Die Verantwortung des Einzelnen für die Gesellschaft ist also abhängig von seiner persönlichen
Informationslage, ein Uninformierter kann keine Verantwortung übernehmen, abhängig von seinen
persönlichen Einflussmöglichkeiten, wobei gilt, dass der Grad an Verantwortlichkeit mit der Größe der
persönlichen Einflussmöglichkeiten zunimmt. Vom Einzelnen kann man erwarten, dass er soweit es seine
Möglichkeiten zulassen Verantwortung übernimmt und durch Aufklärung seiner Mitmenschen auch
diesen die Möglichkeit gibt, Verantwortung zu übernehmen.
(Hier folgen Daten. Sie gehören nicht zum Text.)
(** * aioncli provider adapters: a shallow embedding and its properties

  The development follows the TypeScript sources of the multi-provider
  adapter layer:

  - [packages/core/src/utils/safeJsonParse.ts]
  - [packages/core/src/core/openaiContentGenerator.ts]
  - [packages/core/src/core/bedrockContentGenerator.ts] (two generations of
    the Bedrock adapter live in that file; they are kept apart here as
    [BedrockLegacy] and [Bedrock])
  - the Anthropic adapter ([AnthropicContentGenerator]).

  JavaScript values are modelled by the [json] type, JavaScript [Map]s by
  insertion-ordered association lists, [Set]s of strings by [gset string],
  exceptions by the [Outcome] type, and generators by the list of the
  responses they yield (plus the error that ends them, where there is one);
  the Anthropic stream wrapper is the state machine its [next()] drives. *)

From Stdlib Require Import ZArith String Ascii List Bool Lia.
From stdpp Require Import base gmap strings list pretty.

Set Warnings "-clear-no-such-hyp".

Open Scope string_scope.
Open Scope Z_scope.
Open Scope nat_scope.
Open Scope list_scope.

(** ** JavaScript values *)

(** A JSON document.  Numbers are integers: the adapters only ever inspect
  token counts and schema bounds. Objects keep their entries in insertion
  order, as [Object.entries] enumerates them. *)
#[warnings="-register-all"]
Inductive json : Type :=
| JNull
| JBool (b : bool)
| JNum (n : Z)
| JStr (s : string)
| JArr (xs : list json)
| JObj (fields : list (string * json)).

Module Js.

(** [if (v)], [!v], [a || b] on JSON values. *)
Definition truthy (v : json) : bool :=
  match v with
  | JNull => false
  | JBool b => b
  | JNum n => negb (n =? 0)%Z
  | JStr s => negb (String.eqb s "")
  | JArr _ => true
  | JObj _ => true
  end.

(** Truthiness of a string: every string but the empty one. *)
Definition nonempty (s : string) : bool := negb (String.eqb s "").

(** Truthiness of an optional string ([undefined], [null] or a string). *)
Definition truthy_str (o : option string) : bool :=
  match o with Some s => nonempty s | None => false end.

(** [o || d] for an optional string. *)
Definition str_or (o : option string) (d : string) : string :=
  match o with Some s => if nonempty s then s else d | None => d end.

(** A string is held as the bytes of its UTF-8 encoding, so a character
    outside the ASCII range takes two to four bytes. *)

(** [String.prototype.toLowerCase] on text whose letters are ASCII: the
    letters [A] to [Z] are mapped and every other byte is kept. *)
Definition lower_ascii (c : ascii) : ascii :=
  let n := nat_of_ascii c in
  if (65 <=? n) && (n <=? 90) then ascii_of_nat (n + 32) else c.

Fixpoint toLowerCase (s : string) : string :=
  match s with
  | EmptyString => EmptyString
  | String c r => String (lower_ascii c) (toLowerCase r)
  end.

(** The line feed character. *)
Definition LF : ascii := ascii_of_nat 10.

(** [s.split('\n')] *)
Fixpoint split_lines (s : string) : list string :=
  match s with
  | EmptyString => [EmptyString]
  | String c r =>
      if Ascii.eqb c LF then EmptyString :: split_lines r
      else match split_lines r with
           | h :: t => String c h :: t
           | [] => [String c EmptyString]
           end
  end.

(** [lines.join('\n')] *)
Definition join_lines (lines : list string) : string :=
  String.concat (String LF EmptyString) lines.

(** [s.includes(needle)] *)
Fixpoint includes (needle s : string) : bool :=
  String.prefix needle s
  || match s with
     | EmptyString => false
     | String _ r => includes needle r
     end.

(** [s.slice(n)] *)
Fixpoint slice (n : nat) (s : string) : string :=
  match n, s with
  | O, _ => s
  | S n', String _ r => slice n' r
  | S _, EmptyString => EmptyString
  end.

(** [s.startsWith(p)] *)
Definition startsWith (p s : string) : bool := String.prefix p s.

(** The string of the given bytes. *)
Definition bytes (codes : list nat) : string :=
  string_of_list_ascii (map ascii_of_nat codes).

(** The characters [String.prototype.trim] strips, the WhiteSpace and
    LineTerminator code points of ECMAScript, each by its UTF-8 bytes:
    U+0009 to U+000D, U+0020, U+00A0, U+1680, U+2000 to U+200A, U+2028,
    U+2029, U+202F, U+205F, U+3000 and U+FEFF. *)
Definition white_space : list string :=
  map bytes
    [ [9]; [10]; [11]; [12]; [13]; [32];
      [194; 160];
      [225; 154; 128];
      [226; 128; 128]; [226; 128; 129]; [226; 128; 130]; [226; 128; 131];
      [226; 128; 132]; [226; 128; 133]; [226; 128; 134]; [226; 128; 135];
      [226; 128; 136]; [226; 128; 137]; [226; 128; 138];
      [226; 128; 168]; [226; 128; 169]; [226; 128; 175];
      [226; 129; 159];
      [227; 128; 128];
      [239; 187; 191] ].

(** [s] without the members of [patterns] it begins with, one after the
    other; [fuel] bounds their number. *)
Fixpoint strip (patterns : list string) (fuel : nat) (s : string) : string :=
  match fuel with
  | O => s
  | S fuel' =>
      match List.find (fun w => String.prefix w s) patterns with
      | Some w =>
          if String.eqb w "" then s
          else strip patterns fuel' (slice (String.length w) s)
      | None => s
      end
  end.

(** [s] with its bytes in reverse order. *)
Definition reverse (s : string) : string :=
  string_of_list_ascii (rev (list_ascii_of_string s)).

(** [s.trimStart()] *)
Definition trimStart (s : string) : string :=
  strip white_space (String.length s) s.

(** [s.trimEnd()]; in UTF-8 a string ends with the bytes of a character
    only when that character is its last. *)
Definition trimEnd (s : string) : string :=
  reverse (strip (map reverse white_space) (String.length s) (reverse s)).

(** [s.trim()] *)
Definition trim (s : string) : string := trimEnd (trimStart s).

(** Own-property assignment [o[k] = v]: an existing key keeps its place. *)
Fixpoint set_field {A} (k : string) (v : A) (o : list (string * A))
  : list (string * A) :=
  match o with
  | [] => [(k, v)]
  | (k', v') :: r =>
      if String.eqb k k' then (k, v) :: r else (k', v') :: set_field k v r
  end.

(** Own-property read [o[k]]; [None] stands for [undefined]. *)
Fixpoint get_field {A} (k : string) (o : list (string * A)) : option A :=
  match o with
  | [] => None
  | (k', v) :: r => if String.eqb k k' then Some v else get_field k r
  end.

(** The members every object literal inherits from [Object.prototype];
    a property read that finds no own property yields one of them. *)
Definition Object_prototype_members : list string :=
  [ "constructor"; "__proto__"; "hasOwnProperty"; "isPrototypeOf";
    "propertyIsEnumerable"; "toLocaleString"; "toString"; "valueOf";
    "__defineGetter__"; "__defineSetter__"; "__lookupGetter__";
    "__lookupSetter__" ].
Dabei gilt, dass Einzelne ihre Kräfte vereinen
können und damit trotz ihres möglicherweise geringen persönlichen Einfluss in der Gemeinschaft, ein
hohes Maß an Verantwortung übernehmen können, viel Einfluss geltend machen können. Damit kann
eine Gesellschaft von Individuen Verantwortung für eine Gesellschaft von Individuen übernehmen.
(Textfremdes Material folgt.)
(** * Flash sale: the reservation engine of [services/purchase.ts] and the
      status resolver of [services/status.ts], over a model of the Redis
      commands they issue.

    The development has four layers.
    - [Js]: the JavaScript values the handlers compute with (numbers, string
      truthiness, [Number], [trim]).
    - [Redis]: the store (string keys, the [sale:config] hash, the
      [sale:orders] list) and the per-connection WATCH state, with the
      commands WATCH, UNWATCH, MGET, GET, HGETALL and MULTI/EXEC.
    - the handlers [getStatus], [getPurchase], [doPurchase] and
      [attemptPurchase], once as sequential programs in the state monad of
      the store and once as coroutines that are interleaved at every
      [await].
    - what surrounds the handlers: the configuration of [config.ts], the
      start of the server and the pool of [services/redis.ts], the rate
      limit, the CSRF check and the routes, the allowed origins of
      [index.ts], the [resetSale] of the tests and the messages of the
      client. *)

From Stdlib Require Import ZArith QArith Lia.
From Stdlib Require Import Ascii String Decimal DecimalString DecimalPos DecimalZ.
From Stdlib Require Import Strings.Byte NArith.
From stdpp Require Import base option list gmap strings.

Local Open Scope Z_scope.
Local Open Scope string_scope.

(** ** JavaScript values *)

Module Js.

(** A JavaScript number: NaN, the two infinities, or a finite value. A finite
    value is kept as a rational; [round] below takes the result of an
    operation to the nearest double. Zero has no sign here. *)
Inductive number :=
| NaN
| PosInf
| NegInf
| Fin (q : Q).

(** The number of the integer [z], for an integer that a double holds: every
    integer up to [2^53] in absolute value is one, and so are the literals
    of the program and the time of [Date.now()]. *)
Definition of_Z (z : Z) : number := Fin (inject_Z z).

(** [n / d] against a power of two: [(N, D)] with [N / D = (n / d) / 2^p]. *)
Definition scale (n d p : Z) : Z * Z :=
  if (0 <=? p)%Z then (n, d * 2 ^ p)%Z else (n * 2 ^ (- p), d)%Z.

(** The exponent [e] with [2^e <= n / d < 2^(e+1)], for positive [n]
    and [d]. *)
Definition floor_log2 (n d : Z) : Z :=
  let k := (Z.log2 n - Z.log2 d)%Z in
  let '(N, D) := scale n d k in
  if (D <=? N)%Z then k else (k - 1)%Z.

(** The integer nearest to [N / D], and the even one of two that are
    equally near. *)
Definition nearest_even (N D : Z) : Z :=
  let m := (N / D)%Z in
  match (2 * (N mod D) ?= D)%Z with
  | Lt => m
  | Gt => (m + 1)%Z
  | Eq => if Z.even m then m else (m + 1)%Z
  end.

(** The double nearest to the positive rational [n / d] (IEEE 754 binary64,
    round to nearest, ties to even): a significand [m] of at most 53 bits
    times [2^p], the least [p] being -1074; [None] when the result is
    [2^1024] or more. *)
Definition round_pos (n d : Z) : option Q :=
  let p := Z.max (floor_log2 n d - 52) (-1074) in
  let '(N, D) := scale n d p in
  let m := nearest_even N D in
  if (0 <=? p)%Z then
    if (2 ^ 1024 <=? m * 2 ^ p)%Z then None else Some (inject_Z (m * 2 ^ p))
  else Some (Qred (m # Z.to_pos (2 ^ (- p)))).

(** The double nearest to [q]; an infinity when [q] is out of range. *)
Definition round (q : Q) : number :=
  match Qnum (Qred q) with
  | Z0 => Fin 0
  | Zpos n =>
      match round_pos (Zpos n) (Zpos (Qden (Qred q))) with
      | Some v => Fin v
      | None => PosInf
      end
  | Zneg n =>
      match round_pos (Zpos n) (Zpos (Qden (Qred q))) with
      | Some v => Fin (- v)
      | None => NegInf
      end
  end.

(** The double nearest to the integer [z]: what JavaScript makes of an
    integer literal, of the decimal text of an integer, and of an integer
    reply of Redis. *)
Definition nearest (z : Z) : number := round (inject_Z z).

(** [Number.isFinite]. *)
Definition isFinite (x : number) : bool :=
  match x with
  | Fin _ => true
  | _ => false
  end.

(** [a < b]; every comparison with NaN is false. *)
Definition lt (a b : number) : bool :=
  match a, b with
  | NaN, _ | _, NaN => false
  | NegInf, NegInf => false
  | NegInf, _ => true
  | _, NegInf => false
  | PosInf, _ => false
  | Fin _, PosInf => true
  | Fin x, Fin y => negb (Qle_bool y x)
  end.

(** [a > b]. *)
Definition gt (a b : number) : bool := lt b a.

(** [a <= b]. *)
Definition le (a b : number) : bool :=
  match a, b with
  | NaN, _ | _, NaN => false
  | NegInf, _ => true
  | _, PosInf => true
  | _, NegInf => false
  | PosInf, _ => false
  | Fin x, Fin y => Qle_bool x y
  end.

(** [a - b]: the difference, rounded. *)
Definition sub (a b : number) : number :=
  match a, b with
  | NaN, _ | _, NaN => NaN
  | PosInf, PosInf | NegInf, NegInf => NaN
  | PosInf, _ => PosInf
  | NegInf, _ => NegInf
  | Fin _, PosInf => NegInf
  | Fin _, NegInf => PosInf
  | Fin x, Fin y => round (x - y)
  end.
Mit diesen Erkenntnissen ist es nun möglich die Schuldfrage der Deutschen zu beantworten. Direkt an den
Verbrechen in jedweder Form Beteiligte sind natürlich auch für dieselben verantwortlich. Weiterhin sind
Menschen, die tatsächlich von den Verbrechen wussten und nicht handelten, nicht protestierten,
niemanden aufklärten ebenso definitiv schuldig. Nicht nur schuldig gegenüber denen, die unter den
Untaten zu leiden hatten, sondern auch gegenüber jedem einzelnem Mitglied ihrer Gesellschaft, dem sie
ein Wahrnehmen seiner Verantwortung damit verwehrten. Aber auch die Bürger, die keine Kenntnis von
konkreten Verbrechen hatten, sind nicht schuldlos, denn zur Informiertheit gehört, wie schon erwähnt
auch die Reflektion über die Umwelt, das Erkennen, nachvollziehen von Entwicklungen und die Zeichen
der Zeit waren eindeutig. Die Zeichen standen auf Unrecht, auf Krieg, auf Willkür, Verbrechen. Zogen
Menschen eben diesen Schluss aus ihrer Reflektion, traten dem zu erwartenden aber nicht ihren
Möglichkeiten entsprechend entgegen, so luden sie Schuld auf sich. Die hingegen, die sich ihrer
Verantwortung stellten, ihren Möglichkeiten entsprechend Widerstand leisteten und sei es nur, dass sie
andere aufklärten, in ihrer Fabrik die Produktion verschleppten, passiven Widerstand leisteten, sind von
Schuld frei zu sprechen.
Damit ist klar, dass nicht jeder Deutsche prinzipiell schuldbelastet ist, allerdings ist auch festzuhalten, dass
sich ein beträchtlicher Teil der Deutschen in unterschiedlich starkem Maß schuldig gemacht hat. Dennoch
ist niemand schuldig, nur weil er zu einer bestimmten Gruppe gehört. Schuldig machen, kann sich nur,
wer handelt oder eben nicht handelt, wenn es zu handeln gilt.